I sostenitori della sintesi saranno un po' delusi dalla storia che mi accingo a scrivere poiché, per necessità di narrazione, mi è impossibile omettere dettagli ed accaduti che, nel loro fatale intreccio, hanno determinato la particolarità dei fatti che sto per raccontare.
Chiedo scusa a tutti coloro che, aspettandosi la narrazione di qualcosa di eclatante, troveranno probabilmente banale e...romantica tutta la vicenda.
La mia opinione è che, al di là della fermezza e della rude rassegnazione con la quale alcuni figli del nostro paese hanno accettato il distacco dalle proprie radici, in ciascuno vive e si agita una prorompente necessità di recuperare, almeno nei ricordi, un proprio passato ed in particolare una fanciullezza molto spesso abbandonata con modalità non sempre fra le più ortodosse. Per coloro che, come me, "viaggiano" verso i cinquant'anni e non hanno più dimestichezza con gli anni dell'adolescenza , spesso il recupero delle antiche passioni si traduce in una sorta di rivisitazione dei ricordi più intimi, delle immagini più care, delle emozioni più uniche, di tutto ciò che, in breve, costituisce la trama unica ed irripetibile di quel tessuto che ciascuno di noi riconosce come propria radice.
Con la premessa di questa mia soggettiva interpretazione delle cose, mi è più facile sperare nell'indulgenza di coloro che potrebbero giudicare...patetico il mio rispetto del culto dei defunti ed il dialogo spirituale che con essi intrattengo nei momenti di maggiore fragilità quando, cioè, il bisogno di una rassicurazione e di una promessa di certezza ritornano nel cuore con quella stessa veemenza di quando, bambini, si guardava al mondo "rassicurante" dei grandi per mettere a tacere gli spettri delle proprie ansie.
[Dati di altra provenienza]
(** ** Options of sandbox *)

Definition set_backend (b : Backend) (c : Sandbox.Config) : Sandbox.Config :=
  mkConfig b (user_namespace c) (mount_namespace c) (network_namespace c) (drop_capabilities c)
    (no_new_privileges c) (read_only_root c) (clean_environment c) (drop_to_unprivileged_user c)
    (mount_proc c) (mount_run c) (trace_events c) (cpu_seconds c) (address_space_bytes c)
    (Sandbox.max_processes c) (max_file_bytes c) (rootfs c) (working_directory c)
    (seccomp_allowlist c) (cgroup c).
Definition set_switches (network trace : bool) (c : Sandbox.Config) : Sandbox.Config :=
  mkConfig (backend c) (user_namespace c) (mount_namespace c) network (drop_capabilities c)
    (no_new_privileges c) (read_only_root c) (clean_environment c) (drop_to_unprivileged_user c)
    (mount_proc c) (mount_run c) trace (cpu_seconds c) (address_space_bytes c)
    (Sandbox.max_processes c) (max_file_bytes c) (rootfs c) (working_directory c)
    (seccomp_allowlist c) (cgroup c).
Definition set_resources (cpu memory : Z) (c : Sandbox.Config) : Sandbox.Config :=
  mkConfig (backend c) (user_namespace c) (mount_namespace c) (network_namespace c)
    (drop_capabilities c) (no_new_privileges c) (read_only_root c) (clean_environment c)
    (drop_to_unprivileged_user c) (mount_proc c) (mount_run c) (trace_events c) cpu memory
    (Sandbox.max_processes c) (max_file_bytes c) (rootfs c) (working_directory c)
    (seccomp_allowlist c) (cgroup c).

(** The loop over the options of sandbox. *)
Fixpoint sandbox_options (args : list string) (c : Sandbox.Config)
    : option (Sandbox.Config * list string) :=
  match args with
  | [] => Some (c, [])
  | opt :: rest =>
      if negb (starts_with opt "--") then Some (c, args)
      else if bool_decide (opt = "--network")
      then sandbox_options rest (set_switches true (trace_events c) c)
      else if bool_decide (opt = "--trace-events")
      then sandbox_options rest (set_switches (network_namespace c) true c)
      else
        match rest with
        | [] => None
        | value :: rest =>
            if bool_decide (opt = "--backend") then
              if bool_decide (value = "namespace") then sandbox_options rest (set_backend namespaces c)
              else if bool_decide (value = "vm") then sandbox_options rest (set_backend vm c)
              else None
            else
              match parse_u64 value with
              | None => None
              | Some parsed =>
                  if bool_decide (opt = "--cpu")
                  then sandbox_options rest (set_resources parsed (address_space_bytes c) c)
                  else if bool_decide (opt = "--memory")
                  then sandbox_options rest (set_resources (cpu_seconds c) parsed c)
                  else None
              end
        end
  end.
Come spesso accade nella vita di molti, il destino mi ha strappato con violenza alcuni degli affetti più cari e profondi e, in tali frangenti, a nulla vale chiedersi il perché di questa "appropriazione indebita" del fato. Ci è concesso subire ma non capire nel profondo. Ho sviluppato nel tempo il desiderio di custodire in un angolo discreto della mia casa le foto di tutti coloro che non sono più fra noi e che, in qualche maniera, hanno benevolmente influito sulla mia fanciullezza con la loro presenza, il loro affetto, il suono della loro voce. Non sono necessariamente parenti, ma nel mio ricordo sono comunque un riferimento positivo e rassicurante che spesso amo "rivisitare" con lo stesso entusiasmo incontaminato di quando ero bimbo. Il caso mi ha spesso aiutato nel reperire fotografie che talvolta sono giunte fino a me per sentieri fortuiti e tortuosi. Un cruccio però mi ha sempre turbato : fra tante foto non sono mai riuscito a procurarmi quella di nonno, uomo al quale ero profondamente legato in ragione di quel viscerale trasporto che tutti i bimbi del mondo (specialmente quelli di altri tempi...) hanno verso i nonni. Negli anni mi sono rassegnato all'idea di non avere una sua immagine, ma l'affetto antico ed ancora totale che nutro nel cuore mi hanno reso difficile accettare questa bizzarra realtà.
L'estate scorsa, in occasione delle vacanze, sono tornato a Fallo per un breve periodo di riposo. Durante la permanenza, venni a sapere che F., in America da molti anni, sarebbe ritornata in paese per la triste necessità di rimpatriare dagli U.S.A. la salma del proprio fratello. F. viveva da bambina, insieme alla sorella A. ed alla sua famiglia, di fronte alla casa di mia zia. Frequentavo spesso quel vicolo e benché quelle due bambine fossero poco più grandi di me, mostravano nei miei confronti una sorta di attenzione protettiva ed una "materna" tolleranza alle mie esuberanze di bimbo. Erano care al mio animo, così come caro era il fascino malinconico e rispettoso di una triste storia, raccontatami da chissà chi, che narrava di due fanciulli strappati alla vita dagli orrori della guerra e dei quali quelle due bambine, nate successivamente, rinnovavano il nome. I loro visi sono sempre rimasti impressi nella mia memoria anche se la vita, dopo il distacco dal paese in cerca di miglior fortuna, non ci ha mai più riavvicinati. Rivedere quella "signora" in lutto così composta nel suo incedere non è stato sufficiente a domare la mia irrefrenabile necessità di rivederla più da presso e parlarle.
Trascorso un giorno da quel primo "avvistamento" silenzioso e fugace reso ancora più irreale dallo svolgimento del rito funebre, mi capitò di scorgere nuovamente F. in lontananza e, determinato a vincere ogni indugio, trovai il modo di accostarmi e di fermarla.